Its ability to resolve isomeric lipids (e.g., sn-position isomers, double-bond location) and quantify low-abundance signaling metabolites in native tissue context makes it uniquely suited for hypothesis-generating discovery workflows where spatial fidelity and molecular specificity are non-negotiable.

FAQ

How does TIMS improve spatial imaging specificity compared to conventional MALDI-TOF?
TIMS adds a gas-phase separation dimension orthogonal to m/z, enabling discrimination of isobaric and isomeric species—such as lipid regioisomers or glycan linkage variants—based on their collision cross-section (CCS). This reduces spectral complexity per pixel and increases confidence in spatial assignment.
Can CCS values acquired in ESI mode be directly applied to MALDI imaging data?

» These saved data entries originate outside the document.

(* ===== verification/GcipProps.v ===== *)
(** * GCIP: what the mailboxes promise

    The properties of the mailboxes of the accelerators, for every user of them
    that obeys [user_laws] and [match_laws], with the kernel control interface as
    the user of the witnesses. *)

From S2P Require Import Prelude.
From S2P Require Import Interleaving.
From S2P Require Import GcipQueue.
From S2P Require Import GcipMailbox.
From S2P Require Import GcipMailboxInv.
From S2P Require Import GcipMailboxSteps.
From S2P Require Import GcipMailboxMoves.
From S2P Require Import GcipSettle.
From S2P Require Import GcipProgress.
From S2P Require Import GcipKci.
From S2P Require Import GcipKciProps.
From S2P Require Import GcipFetch.
From S2P Require Import GcipKciInv.
From S2P Require Import GcipKciMoves.
From S2P Require Import GcipKciFifo.

(** ** A concrete mailbox *)

Definition ex_response (seq code : Z) : gcip_kci_response_element := KciResponse seq code 0 0.
Definition ex_command (seq : Z) : gcip_kci_command_element := KciCommand seq 3 0 0 0.

Definition ex_kci : gcip_kci :=
  GcipKci
    (EdgetpuMailbox 4 0 4 0 (QueueCsr 0x1000 0 4 0 0) (QueueCsr 0x2000 0 4 0 0) true [0; 0; 0; 0])
    (empty_reverse_kci 2 [ex_response 0 0; ex_response 0 0]) 0 [] 0 false true.

Definition ex_mailbox : gcip_mailbox gcip_kci_command_element gcip_kci_response_element gcip_kci :=
  GcipMailbox kci_mode CIRC_QUEUE_WRAP_BIT 0 (replicate 4 (ex_command 0)) None [] ∅ ∅ ex_kci ∅ [].

Lemma ex_init :
  gcip_mailbox_init kci_mode CIRC_QUEUE_WRAP_BIT (replicate 4 (ex_command 0)) ex_kci
  = (0, Some ex_mailbox).
Proof. reflexivity. Qed.

Lemma ex_kci_ok : kci_ok 4 ex_kci.
Proof.
  unfold kci_ok. simpl. split_and!; [done|lia|lia|by exists 0|].
  split; [exists 1; split; [lia|done]|]. simpl. split_and!; done || lia.
Qed.

(** Two commands: one gets its response although its timer fires, one is cancelled. *)
Definition ex_moves : list (move gcip_kci_command_element gcip_kci_response_element gcip_kci) :=
  [Put_cmd (ex_command 7) (Some (ex_response 0 0)) false; Run 0; Run 0; Run 0;
   Put_cmd (ex_command 8) (Some (ex_response 0 0)) true; Run 1; Run 1; Run 1;
   Timer 0; Responses [ex_response 7 5]; Run 3; Run 2; Run 2; Run 3; Run 3; Run 3; Run 3;
   Cancel 1; Run 4; Run 4; Run 4; User_put 0; Run 5; User_put 1; Run 6].

Lemma ex_disciplined : disciplined ex_moves (boot ex_mailbox) = true.
Proof. vm_compute. reflexivity. Qed.

Lemma ex_moves_ok mv : mv ∈ ex_moves → move_ok (kci_ok 4) mv.
Proof. intros Hmv. unfold ex_moves in Hmv. repeat (apply elem_of_cons in Hmv as [->|Hmv]; [done|]). by apply elem_of_nil in Hmv. Qed.


(** ** Memory and commands *)

Section Promises.
Context {C R H : Type} {ops : gcip_mailbox_ops C R H}.
Context {wrap_bit : Z} {n : nat} {user_ok : H → Prop}.
Context {laws : user_laws ops wrap_bit n user_ok} {key : match_laws ops}.
Implicit Types s : system C R H.

(** What holds after the moves of users that respect the documentation. *)
Definition good s : Prop := (∀ a, settled s a) ∧ receivers s.

Lemma reach md queue h m mvs :
  gcip_mailbox_init md wrap_bit queue h = (0, Some m) → length queue = n → user_ok h →
  disciplined mvs (boot m) = true → (∀ mv, mv ∈ mvs → move_ok user_ok mv) →
  ∃ s, play mvs (boot m) = Ok s ∧ inv wrap_bit n user_ok s ∧ good s.
Proof.
  intros Hi Hn Hu Hd Hm. pose proof (boot_ok md queue h m Hi Hn Hu) as Hb.
  destruct (play_run mvs (boot m) Hb Hd Hm) as (s & Hp & _). exists s. split; [done|].
  apply (play_invariant good mvs (boot m)); try done.
  - intros s0 mv s1 Hinv [H1 H2] Hal Hmv Hs. split.
    + by apply (settled_step s0 mv).
    + by apply (receivers_step s0 mv).
  - split; [intros a; by eapply init_settled|]. intros p Hp'. by apply elem_of_nil in Hp'.
Qed.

Yes. Because both ionization modes share the same TIMS analyzer and detector path, CCS calibration performed under ESI conditions remains valid for MALDI-derived ions, eliminating the need for separate MALDI-specific CCS calibration runs.
Is microGRID™ compatible with existing timsTOF fleX instruments?
Yes. microGRID™ is a field-upgradable hardware module available for all timsTOF fleX systems installed after Q1 2021, and retrofittable to earlier units via Bruker Field Service.
Does SCiLS™ Lab support batch processing of multiple imaging datasets for comparative analysis?
Yes. SCiLS™ Lab includes project-level batch processing modules with standardized normalization, peak alignment, and multivariate statistical pipelines—enabling robust group-level comparisons across cohorts of tissue sections.
What level of IT infrastructure is required to handle timsTOF fleX imaging datasets?
A minimum of 64 GB RAM, 16-core CPU, and ≥10 TB high-throughput storage (RAID 5 or NAS) is recommended for efficient handling of full-resolution 5 µm datasets spanning >1 million pixels per section.